İçinde bulunduğumuz ve bilgi çağı olarak adlandırılan 21. yüzyıl boyunca bilgisayarların ve daha sonra internetin gelişimi ile elektronik ortamda saklanan ve elektronik olarak ulaşılan verilerin miktarında artış yaşanmaktadır(Orr ve Edwards,1996). Artık birçok işyeri ve öğretim kurumu neredeyse bütün işlerini bilgisayar üzerinden yürütmekte ve bilgisayar üzerinden iletişim kurmaktadır. Akademik kariyer yapan veya üniversite eğitim alan öğrenciler için ise kütüphaneler hizmet biçimlerini değiştirmekte ve kullanıcı ve üyelerine farklı hizmetler sunmaktadır. Neuhaus (1995) 1995 yılından itibaren Avustralya da bulunan Southern Cross üniversitesinde kütüphane hizmetlerinden elektronik olarak yararlanabilmeleri için çalışmalara başlandığını belirtmektedir ancak Neuhaus elektronik kütüphane hizmetlerinden verimli bir şekilde yararlanabilmek için kütüphane kullanıcılarının alışkanlıklarını değiştirmeleri gerektiğini de belirtmektedir. Örneğin Elektronik dergilerin sayıları artmakta, daha önce basılı bir şekilde çıkan dergilere elektronik veritabanları üzerinden ve kütüphanecilere farklı kütüphanelerin kataloglarına internet üzerinden erişim imkânı sağlamaktadır (Orr ve Edwards,1996). Bu artış bilgi bolluğunu getirdiği gibi aynı zamanda bilgi kirliliğini de beraberinde getirmiştir. Bireylerin bilgi denizinde boğulmamaları ve sadece işine yarar bilgileri seçmeleri için daha fazla çaba göstermeleri ve bazı yeti ve yetenekleri edinmeleri gerektiği düşünülmektedir.

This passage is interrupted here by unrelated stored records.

(** * Advent-of-code solutions: a shallow embedding and its properties

    The repository is a collection of independent Python scripts.  The
    first part of this file embeds the scripts of days 1, 4, 10, 12, 13, 16
    and 25 of the 2022 puzzles, one module per script, after a small model
    of the Python they are written in: integers are [Z], [str] values are
    [string] (characters are code points below 256), lists are [list],
    sets are [gset], a raised exception and a loop that has not finished
    are constructors of [outcome], the files a script can open are a
    [filesystem] and what it prints is a text.  Loops that Python runs
    until a condition fails take a [fuel] argument.

    The second part holds the vocabulary of the statements (walks on a
    heightmap, the plain maximum over pairs of orders, printed lines) and
    of the proofs (loop invariants); the third part holds the properties. *)

From Stdlib Require Import ZArith List String Ascii Bool Lia Permutation.
From Stdlib Require Import Sorting.Sorted.
From stdpp Require Import base option list gmap strings sorting.
Import ListNotations.

Local Open Scope string_scope.
Local Open Scope list_scope.
Local Open Scope Z_scope.

(** ** Python outcomes *)

(** The exceptions the modelled scripts can raise. *)
Inductive exn : Type :=
  | ValueError
  | IndexError
  | KeyError
  | AssertionError
  | ZeroDivisionError
  | FileNotFoundError.

(** A call either returns a value, raises an exception that nobody
    catches, or is still running when the fuel of a loop is used up. *)
Inductive outcome (A : Type) : Type :=
  | Returns (a : A)
  | Raises (e : exn)
  | OutOfFuel.
Arguments Returns {A} a.
Arguments Raises {A} e.
Arguments OutOfFuel {A}.

Global Instance outcome_bind : MBind outcome := λ A B k m,
  match m with
  | Returns a => k a
  | Raises e => Raises e
  | OutOfFuel => OutOfFuel
  end.
Global Instance outcome_ret : MRet outcome := @Returns.

(** Monadic iteration: a [for] loop whose body may raise. *)
Fixpoint foldM {A S} (f : S → A → outcome S) (l : list A) (s : S) : outcome S :=
  match l with
  | [] => Returns s
  | x :: l' => s' ← f s x; foldM f l' s'
  end.

(** A comprehension whose element expression may raise. *)
Fixpoint py_map {A B} (f : A → outcome B) (l : list A) : outcome (list B) :=
  match l with
  | [] => Returns []
  | x :: l' => y ← f x; ys ← py_map f l'; Returns (y :: ys)
  end.

(** [sum(iterable)]: left-to-right addition starting from 0. *)
Definition py_sum (l : list Z) : Z := fold_left Z.add l 0.

(** [enumerate(iterable, start)]. *)
Fixpoint enumerate_from {A} (i : Z) (l : list A) : list (Z * A) :=
  match l with
  | [] => []
  | x :: l' => (i, x) :: enumerate_from (i + 1) l'
  end.
Definition enumerate {A} (l : list A) : list (Z * A) := enumerate_from 0 l.

(** [d[k]] on a dict: [KeyError] when the key is missing. *)
Definition dict_get {K V} `{Countable K} (d : gmap K V) (k : K) : outcome V :=
  match d !! k with
  | Some v => Returns v
  | None => Raises KeyError
  end.

(** [l[i]] on a list: negative indices count from the end, anything outside
    [-len, len) raises [IndexError]. *)
Definition py_index {A} (l : list A) (i : Z) : outcome A :=
  let n := Z.of_nat (length l) in
  if (- n <=? i) && (i <? n) then
    match l !! Z.to_nat (if i <? 0 then i + n else i) with
    | Some x => Returns x
    | None => Raises IndexError
    end
  else Raises IndexError.

(** [l[i] = x] on a list, with the same index rules. *)
Definition py_setitem {A} (l : list A) (i : Z) (x : A) : outcome (list A) :=
  let n := Z.of_nat (length l) in
  if (- n <=? i) && (i <? n) then
    Returns (<[Z.to_nat (if i <? 0 then i + n else i) := x]> l)
  else Raises IndexError.

(** *** Characters and strings *)

Definition chars (s : string) : list ascii := list_ascii_of_string s.
Definition str_of (l : list ascii) : string := string_of_list_ascii l.

Definition ord (c : ascii) : Z := Z.of_nat (nat_of_ascii c).

Definition is_digit (c : ascii) : bool := (48 <=? ord c) && (ord c <=? 57).

(** [str.isspace] on code points below 256. *)
Definition is_space (c : ascii) : bool :=
  let n := ord c in
  ((9 <=? n) && (n <=? 13)) || ((28 <=? n) && (n <=? 32))
  || (n =? 133) || (n =? 160).

(** [int(c)] for a one-character string. *)
Definition int_of_char (c : ascii) : outcome Z :=
  if is_digit c then Returns (ord c - 48) else Raises ValueError.

(** [str(n)] for an integer. *)
Definition digit_char (d : Z) : ascii := ascii_of_nat (Z.to_nat (48 + d)).

Fixpoint str_pos_go (fuel : nat) (n : Z) (acc : list ascii) : list ascii :=
  match fuel with
  | O => acc
  | S fuel' =>
      if n <? 10 then digit_char n :: acc
      else str_pos_go fuel' (n / 10) (digit_char (n mod 10) :: acc)
  end.

Definition str_int (n : Z) : string :=
  if n <? 0 then str_of ("-"%char :: str_pos_go (Z.to_nat (- n)) (- n) [])
  else str_of (str_pos_go (S (Z.to_nat n)) n []).

(** A one-element unpacking [(x,) = values]. *)
Definition unpack_single {A} (values : list A) : outcome A :=
  match values with
  | [x] => Returns x
  | _ => Raises ValueError
  end.

(** A comprehension with a condition that may raise. *)
Fixpoint py_filter {A} (f : A → outcome bool) (l : list A) : outcome (list A) :=
  match l with
  | [] => Returns []
  | x :: l' =>
      b ← f x; ys ← py_filter f l'; Returns (if b : bool then x :: ys else ys)
  end.

(** [range(n)]. *)
Definition py_range (n : nat) : list Z := map Z.of_nat (seq 0 n).

(** *** Integers extended with [math.inf] *)

Inductive num : Type :=
  | Fin (n : Z)
  | Inf.

Definition is_inf (x : num) : bool :=
  match x with Inf => true | Fin _ => false end.

(** [x + 1]. *)
Definition num_succ (x : num) : num :=
  match x with Fin n => Fin (n + 1) | Inf => Inf end.

(** [x < y]. *)
Definition num_ltb (x y : num) : bool :=
  match x, y with
  | Fin a, Fin b => a <? b
  | Fin _, Inf => true
  | Inf, _ => false
  end.

(** [min(iterable)]: the first smallest element, [ValueError] when the
    iterable is empty. *)
Definition py_min (l : list num) : outcome num :=
  match l with
  | [] => Raises ValueError
  | x :: l' => Returns (fold_left (λ m y, if num_ltb y m then y else m) l' x)
  end.

(** *** Paths and files *)

(** A [pathlib] path: whether it is anchored at the root, and its
    components. *)
Record path : Type := Path { absolute : bool; parts : list string }.

Global Instance path_eq_dec : EqDecision path.
Proof. solve_decision. Defined.

Definition parent (p : path) : path :=
  Path (absolute p) (removelast (parts p)).

Definition joinpath (p : path) (name : string) : path :=
  Path (absolute p) (parts p ++ [name]).

(** The files a script can see: the text of each existing file. *)
Definition filesystem : Type := path → option string.

(** [open(filepath).read()]. *)
Definition read_file (fs : filesystem) (filepath : path) : outcome string :=
  match fs filepath with
  | Some text => Returns text
  | None => Raises FileNotFoundError
  end.

Definition newline : ascii := ascii_of_nat 10.

(** Iterating over an open text file: the lines, each with its
    terminating newline when it has one. *)
Fixpoint file_lines_go (s cur : list ascii) : list string :=
  match s with
  | [] => match cur with [] => [] | _ => [str_of (rev cur)] end
  | c :: s' =>
      if Ascii.eqb c newline then str_of (rev (c :: cur)) :: file_lines_go s' []
      else file_lines_go s' (c :: cur)
  end.
Definition file_lines (text : string) : list string :=
  file_lines_go (chars text) [].

(** [str.splitlines()] on code points below 256: the lines without their
    terminators; a carriage return followed by a line feed is one break. *)
Definition is_linebreak (c : ascii) : bool :=
  let n := ord c in
  ((10 <=? n) && (n <=? 13)) || ((28 <=? n) && (n <=? 30)) || (n =? 133).

Fixpoint splitlines_go (s cur : list ascii) (after_cr : bool) : list string :=
  match s with
  | [] => match cur with [] => [] | _ => [str_of (rev cur)] end
  | c :: s' =>
      if after_cr && Ascii.eqb c newline then splitlines_go s' cur false
      else if is_linebreak c then
        str_of (rev cur) :: splitlines_go s' [] (ord c =? 13)
      else splitlines_go s' (c :: cur) false
  end.
Definition splitlines (text : string) : list string :=
  splitlines_go (chars text) [] false.

(** [str.strip()]. *)
Fixpoint lstrip (s : list ascii) : list ascii :=
  match s with
  | c :: s' => if is_space c then lstrip s' else s
  | [] => []
  end.
Definition strip (s : string) : string :=
  str_of (rev (lstrip (rev (lstrip (chars s))))).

Geleneksel kütüphanecilerin sorumlulukları kitap ve dergilerden oluşan koleksiyonları oluşturmak iken, bilgi çağının kütüphanecilerinin sorumluluğu kullanıcılara dijital ortamdaki bilgilere ulaşma imkanı vermektir (Orr ve Edwards,1996). Diğer bir deyişle bilgi çağının kütüphanecileri kullanıcılarına elektronik ortamdan ulaştıkları bilgileri değerlendirerek anlamlı sonuçlara dönüştürmeleri yardım etmelidir. Bilgi çağının ve bilgi ekonomisinin en önemli kuralı olan “ürettiğin bilgiyi eskitmek” anlayışı bireyleri sürekli olarak araştırmaya ve öğrenmeye yönlendirmektedir.

Var olan bilgi ve teknolojiler, meslekler, iş tanımları, gereksinim duyulan beceriler, dolayısıyla gereksinim duyulan insan gücü sürekli olarak değişmektedir. Değişimin sürekliliği eğitim kurumlarında kazandırılan bilgi ve becerilerin zaman içinde yetersiz kalmasına neden olmakta, bir başka deyişle yaşam boyu öğrenmeyi gerekli kılmaktadır. Yaşam boyu öğrenmenin ön koşulu olan bilgi okuryazarlığı ise yine eğitim kurumlarında kazandırılması gereken bir beceri olarak karşımıza çıkmaktadır. Tüm bu gelişmelerin sonucunda bilgi okuryazarlığı çağdaş eğitim programlarının vazgeçilmez bir parçası haline gelmeye başlamış, eğitim kurumları çağın bireylerine gereksinim duydukları “öğrenmeyi öğrenme”, “bilgi okuryazarlığı” ve “yaşam boyu öğrenme” gibi becerileri kazandırmak amacıyla bir yeniden yapılanma sürecine girmiştir (Aldemir,2004).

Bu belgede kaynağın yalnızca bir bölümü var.